- Required work -
Where a line of the records contains the word "apply", show that line.

Supplied records Start Marker

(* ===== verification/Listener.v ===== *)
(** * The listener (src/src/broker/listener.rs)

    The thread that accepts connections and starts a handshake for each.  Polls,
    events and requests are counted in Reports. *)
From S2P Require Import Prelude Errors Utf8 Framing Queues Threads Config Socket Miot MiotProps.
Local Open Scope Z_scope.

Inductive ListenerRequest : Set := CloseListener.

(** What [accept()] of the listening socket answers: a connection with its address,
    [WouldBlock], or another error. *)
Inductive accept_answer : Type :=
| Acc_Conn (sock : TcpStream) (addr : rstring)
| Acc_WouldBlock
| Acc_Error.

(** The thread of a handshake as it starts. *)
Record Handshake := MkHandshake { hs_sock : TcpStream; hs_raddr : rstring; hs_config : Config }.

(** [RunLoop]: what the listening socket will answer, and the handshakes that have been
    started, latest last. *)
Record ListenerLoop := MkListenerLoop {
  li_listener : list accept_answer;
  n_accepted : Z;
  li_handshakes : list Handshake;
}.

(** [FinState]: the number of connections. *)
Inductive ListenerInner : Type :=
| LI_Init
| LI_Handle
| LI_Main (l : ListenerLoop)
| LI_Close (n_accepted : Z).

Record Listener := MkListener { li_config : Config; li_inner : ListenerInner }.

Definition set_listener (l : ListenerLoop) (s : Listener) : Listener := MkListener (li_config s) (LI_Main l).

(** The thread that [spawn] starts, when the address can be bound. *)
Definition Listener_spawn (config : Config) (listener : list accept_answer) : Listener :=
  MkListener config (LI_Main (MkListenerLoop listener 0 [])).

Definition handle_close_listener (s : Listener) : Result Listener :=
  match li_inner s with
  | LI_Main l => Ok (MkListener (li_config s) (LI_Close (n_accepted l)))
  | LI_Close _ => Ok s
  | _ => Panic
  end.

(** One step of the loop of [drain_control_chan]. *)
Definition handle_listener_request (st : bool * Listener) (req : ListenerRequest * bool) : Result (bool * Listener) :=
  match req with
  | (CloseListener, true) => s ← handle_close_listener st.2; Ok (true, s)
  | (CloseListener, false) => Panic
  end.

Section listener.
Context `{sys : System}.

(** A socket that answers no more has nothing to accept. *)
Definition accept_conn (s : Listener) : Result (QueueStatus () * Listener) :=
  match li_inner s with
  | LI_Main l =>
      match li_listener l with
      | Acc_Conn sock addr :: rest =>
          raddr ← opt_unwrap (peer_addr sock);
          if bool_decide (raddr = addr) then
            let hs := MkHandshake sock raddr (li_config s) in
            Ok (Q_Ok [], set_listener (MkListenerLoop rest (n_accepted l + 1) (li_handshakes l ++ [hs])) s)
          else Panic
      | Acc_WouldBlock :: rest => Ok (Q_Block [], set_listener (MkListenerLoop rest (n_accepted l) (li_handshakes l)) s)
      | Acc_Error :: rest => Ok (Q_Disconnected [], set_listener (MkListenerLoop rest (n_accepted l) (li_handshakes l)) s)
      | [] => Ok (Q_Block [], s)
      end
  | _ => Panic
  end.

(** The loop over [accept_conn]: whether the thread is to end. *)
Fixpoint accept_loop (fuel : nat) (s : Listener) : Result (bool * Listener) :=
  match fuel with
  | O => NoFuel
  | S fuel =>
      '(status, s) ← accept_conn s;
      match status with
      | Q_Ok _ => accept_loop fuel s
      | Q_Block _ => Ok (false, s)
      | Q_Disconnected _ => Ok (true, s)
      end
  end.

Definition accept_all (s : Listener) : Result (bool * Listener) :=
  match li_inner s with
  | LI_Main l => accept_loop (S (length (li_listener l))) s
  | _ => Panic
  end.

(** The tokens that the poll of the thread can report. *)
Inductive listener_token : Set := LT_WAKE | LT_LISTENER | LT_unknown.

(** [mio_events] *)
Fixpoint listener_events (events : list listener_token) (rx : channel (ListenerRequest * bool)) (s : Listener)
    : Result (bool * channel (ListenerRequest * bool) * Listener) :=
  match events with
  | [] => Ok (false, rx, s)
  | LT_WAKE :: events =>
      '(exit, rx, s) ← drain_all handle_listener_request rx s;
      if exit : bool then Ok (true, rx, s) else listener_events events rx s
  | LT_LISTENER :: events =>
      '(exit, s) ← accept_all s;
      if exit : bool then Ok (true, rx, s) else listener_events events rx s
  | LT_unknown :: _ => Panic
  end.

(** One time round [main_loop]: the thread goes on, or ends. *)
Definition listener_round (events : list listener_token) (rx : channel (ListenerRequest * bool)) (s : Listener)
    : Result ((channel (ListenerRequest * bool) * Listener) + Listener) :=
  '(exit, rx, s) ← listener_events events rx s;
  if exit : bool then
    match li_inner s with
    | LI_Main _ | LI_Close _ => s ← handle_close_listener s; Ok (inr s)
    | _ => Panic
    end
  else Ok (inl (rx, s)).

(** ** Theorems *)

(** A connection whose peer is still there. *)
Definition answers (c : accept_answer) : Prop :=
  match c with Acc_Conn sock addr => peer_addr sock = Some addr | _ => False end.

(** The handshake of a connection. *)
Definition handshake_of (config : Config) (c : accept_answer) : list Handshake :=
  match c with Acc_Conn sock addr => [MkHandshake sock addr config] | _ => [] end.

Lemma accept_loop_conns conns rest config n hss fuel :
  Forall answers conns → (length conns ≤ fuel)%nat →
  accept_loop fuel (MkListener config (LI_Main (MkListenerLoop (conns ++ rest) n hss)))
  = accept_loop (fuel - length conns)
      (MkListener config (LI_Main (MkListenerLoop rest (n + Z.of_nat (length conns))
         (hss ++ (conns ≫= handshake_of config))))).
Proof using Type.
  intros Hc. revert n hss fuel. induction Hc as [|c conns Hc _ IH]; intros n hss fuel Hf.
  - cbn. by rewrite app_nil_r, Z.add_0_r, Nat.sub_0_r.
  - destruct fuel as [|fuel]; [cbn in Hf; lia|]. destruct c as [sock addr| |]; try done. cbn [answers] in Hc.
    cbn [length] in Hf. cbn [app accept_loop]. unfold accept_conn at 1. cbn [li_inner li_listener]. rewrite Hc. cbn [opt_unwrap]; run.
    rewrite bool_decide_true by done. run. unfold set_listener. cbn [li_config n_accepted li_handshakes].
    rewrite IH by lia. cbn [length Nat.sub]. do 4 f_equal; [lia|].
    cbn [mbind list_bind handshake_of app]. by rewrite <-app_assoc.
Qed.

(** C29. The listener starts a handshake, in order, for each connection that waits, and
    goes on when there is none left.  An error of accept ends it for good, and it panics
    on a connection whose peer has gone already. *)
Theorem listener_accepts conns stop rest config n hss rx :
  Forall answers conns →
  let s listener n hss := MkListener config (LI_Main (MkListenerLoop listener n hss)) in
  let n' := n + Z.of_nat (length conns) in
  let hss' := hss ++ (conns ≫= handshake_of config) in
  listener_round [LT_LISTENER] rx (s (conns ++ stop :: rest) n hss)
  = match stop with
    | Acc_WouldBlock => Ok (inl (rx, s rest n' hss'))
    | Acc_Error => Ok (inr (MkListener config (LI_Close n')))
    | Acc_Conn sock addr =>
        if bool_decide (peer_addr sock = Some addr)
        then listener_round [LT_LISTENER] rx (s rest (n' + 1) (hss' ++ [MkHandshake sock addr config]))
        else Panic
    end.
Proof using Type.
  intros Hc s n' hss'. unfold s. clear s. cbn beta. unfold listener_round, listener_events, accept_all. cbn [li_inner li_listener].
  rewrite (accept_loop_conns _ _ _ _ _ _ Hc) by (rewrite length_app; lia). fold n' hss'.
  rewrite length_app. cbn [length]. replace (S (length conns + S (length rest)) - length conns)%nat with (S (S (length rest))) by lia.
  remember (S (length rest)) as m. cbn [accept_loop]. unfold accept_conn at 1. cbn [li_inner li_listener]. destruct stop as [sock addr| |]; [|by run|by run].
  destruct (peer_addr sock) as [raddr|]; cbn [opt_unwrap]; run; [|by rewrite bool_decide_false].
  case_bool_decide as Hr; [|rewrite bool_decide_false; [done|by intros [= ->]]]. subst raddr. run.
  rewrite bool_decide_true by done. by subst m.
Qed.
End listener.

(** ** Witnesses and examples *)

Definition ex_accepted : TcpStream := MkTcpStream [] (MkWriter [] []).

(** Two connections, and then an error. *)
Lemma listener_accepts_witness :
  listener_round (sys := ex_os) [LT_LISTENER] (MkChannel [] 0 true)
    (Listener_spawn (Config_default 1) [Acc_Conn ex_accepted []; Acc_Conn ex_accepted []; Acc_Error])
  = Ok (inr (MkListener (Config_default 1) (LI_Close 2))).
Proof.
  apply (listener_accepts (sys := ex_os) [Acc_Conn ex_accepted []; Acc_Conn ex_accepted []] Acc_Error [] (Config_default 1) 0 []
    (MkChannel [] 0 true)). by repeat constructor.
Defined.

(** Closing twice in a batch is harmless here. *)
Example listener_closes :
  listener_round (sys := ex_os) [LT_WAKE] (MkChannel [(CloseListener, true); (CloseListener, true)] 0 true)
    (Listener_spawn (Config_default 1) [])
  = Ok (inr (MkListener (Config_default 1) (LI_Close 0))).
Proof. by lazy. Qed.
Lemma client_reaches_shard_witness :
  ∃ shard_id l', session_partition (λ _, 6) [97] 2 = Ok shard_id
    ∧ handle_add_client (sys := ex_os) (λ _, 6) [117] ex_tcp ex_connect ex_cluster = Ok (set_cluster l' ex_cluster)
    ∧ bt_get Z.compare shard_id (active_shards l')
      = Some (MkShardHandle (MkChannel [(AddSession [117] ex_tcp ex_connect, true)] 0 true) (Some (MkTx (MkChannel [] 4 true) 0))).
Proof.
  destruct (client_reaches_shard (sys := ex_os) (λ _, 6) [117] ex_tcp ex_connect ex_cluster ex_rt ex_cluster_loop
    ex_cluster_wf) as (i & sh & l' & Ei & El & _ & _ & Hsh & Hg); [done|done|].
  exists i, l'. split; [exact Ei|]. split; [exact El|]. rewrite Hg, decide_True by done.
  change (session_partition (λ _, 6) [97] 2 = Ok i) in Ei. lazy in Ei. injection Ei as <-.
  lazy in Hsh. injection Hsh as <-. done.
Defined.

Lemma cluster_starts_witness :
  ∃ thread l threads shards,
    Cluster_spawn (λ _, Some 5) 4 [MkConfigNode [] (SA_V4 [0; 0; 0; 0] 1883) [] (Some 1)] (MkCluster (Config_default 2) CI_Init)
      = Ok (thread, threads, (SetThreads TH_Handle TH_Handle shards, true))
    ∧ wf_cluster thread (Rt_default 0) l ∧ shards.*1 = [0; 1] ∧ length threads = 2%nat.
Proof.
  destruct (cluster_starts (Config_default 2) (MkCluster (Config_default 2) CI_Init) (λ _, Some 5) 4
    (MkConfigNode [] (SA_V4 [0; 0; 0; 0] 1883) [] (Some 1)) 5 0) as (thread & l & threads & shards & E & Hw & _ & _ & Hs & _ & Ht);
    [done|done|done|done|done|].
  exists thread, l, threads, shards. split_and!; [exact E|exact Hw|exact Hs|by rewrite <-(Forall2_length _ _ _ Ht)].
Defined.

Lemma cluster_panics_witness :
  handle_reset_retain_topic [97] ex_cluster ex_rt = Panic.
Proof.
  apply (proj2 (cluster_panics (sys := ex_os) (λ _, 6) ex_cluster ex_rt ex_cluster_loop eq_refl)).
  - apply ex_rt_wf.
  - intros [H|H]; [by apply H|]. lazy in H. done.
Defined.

Supplied records End Marker

- Answer to the problem -
  apply (listener_accepts (sys := ex_os) [Acc_Conn ex_accepted []; Acc_Conn ex_accepted []] Acc_Error [] (Config_default 1) 0 []
  apply (proj2 (cluster_panics (sys := ex_os) (λ _, 6) ex_cluster ex_rt ex_cluster_loop eq_refl)).
  - apply ex_rt_wf.
  - intros [H|H]; [by apply H|]. lazy in H. done.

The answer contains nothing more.